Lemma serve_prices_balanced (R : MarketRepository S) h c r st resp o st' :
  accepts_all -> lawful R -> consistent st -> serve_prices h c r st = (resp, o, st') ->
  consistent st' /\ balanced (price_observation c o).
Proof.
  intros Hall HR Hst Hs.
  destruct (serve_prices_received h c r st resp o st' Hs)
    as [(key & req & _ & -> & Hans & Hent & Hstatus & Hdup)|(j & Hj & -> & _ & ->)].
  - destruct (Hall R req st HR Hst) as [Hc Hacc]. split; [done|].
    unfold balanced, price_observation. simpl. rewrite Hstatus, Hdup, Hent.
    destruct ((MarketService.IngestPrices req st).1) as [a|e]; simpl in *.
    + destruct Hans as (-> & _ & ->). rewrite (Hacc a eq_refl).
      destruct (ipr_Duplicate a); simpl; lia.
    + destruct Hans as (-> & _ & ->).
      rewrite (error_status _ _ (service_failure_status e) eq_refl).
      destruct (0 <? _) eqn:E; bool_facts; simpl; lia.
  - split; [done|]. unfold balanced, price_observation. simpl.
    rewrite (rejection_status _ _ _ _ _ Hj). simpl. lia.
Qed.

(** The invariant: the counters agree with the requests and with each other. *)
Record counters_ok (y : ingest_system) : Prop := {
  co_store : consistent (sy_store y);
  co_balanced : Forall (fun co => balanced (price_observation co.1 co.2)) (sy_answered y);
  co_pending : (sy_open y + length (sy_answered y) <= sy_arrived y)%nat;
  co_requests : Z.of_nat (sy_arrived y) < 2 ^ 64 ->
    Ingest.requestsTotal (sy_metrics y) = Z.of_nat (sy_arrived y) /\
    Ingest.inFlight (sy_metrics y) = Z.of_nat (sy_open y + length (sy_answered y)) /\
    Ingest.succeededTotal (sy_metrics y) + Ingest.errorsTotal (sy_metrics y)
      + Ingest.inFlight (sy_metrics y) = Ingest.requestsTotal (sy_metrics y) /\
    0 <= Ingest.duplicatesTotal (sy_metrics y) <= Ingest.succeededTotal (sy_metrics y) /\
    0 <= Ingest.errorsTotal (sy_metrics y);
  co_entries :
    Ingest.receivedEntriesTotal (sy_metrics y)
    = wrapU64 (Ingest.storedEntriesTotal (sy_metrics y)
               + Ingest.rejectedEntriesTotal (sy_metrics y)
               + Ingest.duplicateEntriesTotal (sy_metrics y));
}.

== WORK INSTRUCTION ==
Look through the listing above and copy each line where the string "unfold" occurs.

== WRITTEN SOLUTION ==
    unfold balanced, price_observation. simpl. rewrite Hstatus, Hdup, Hent.
  - split; [done|]. unfold balanced, price_observation. simpl.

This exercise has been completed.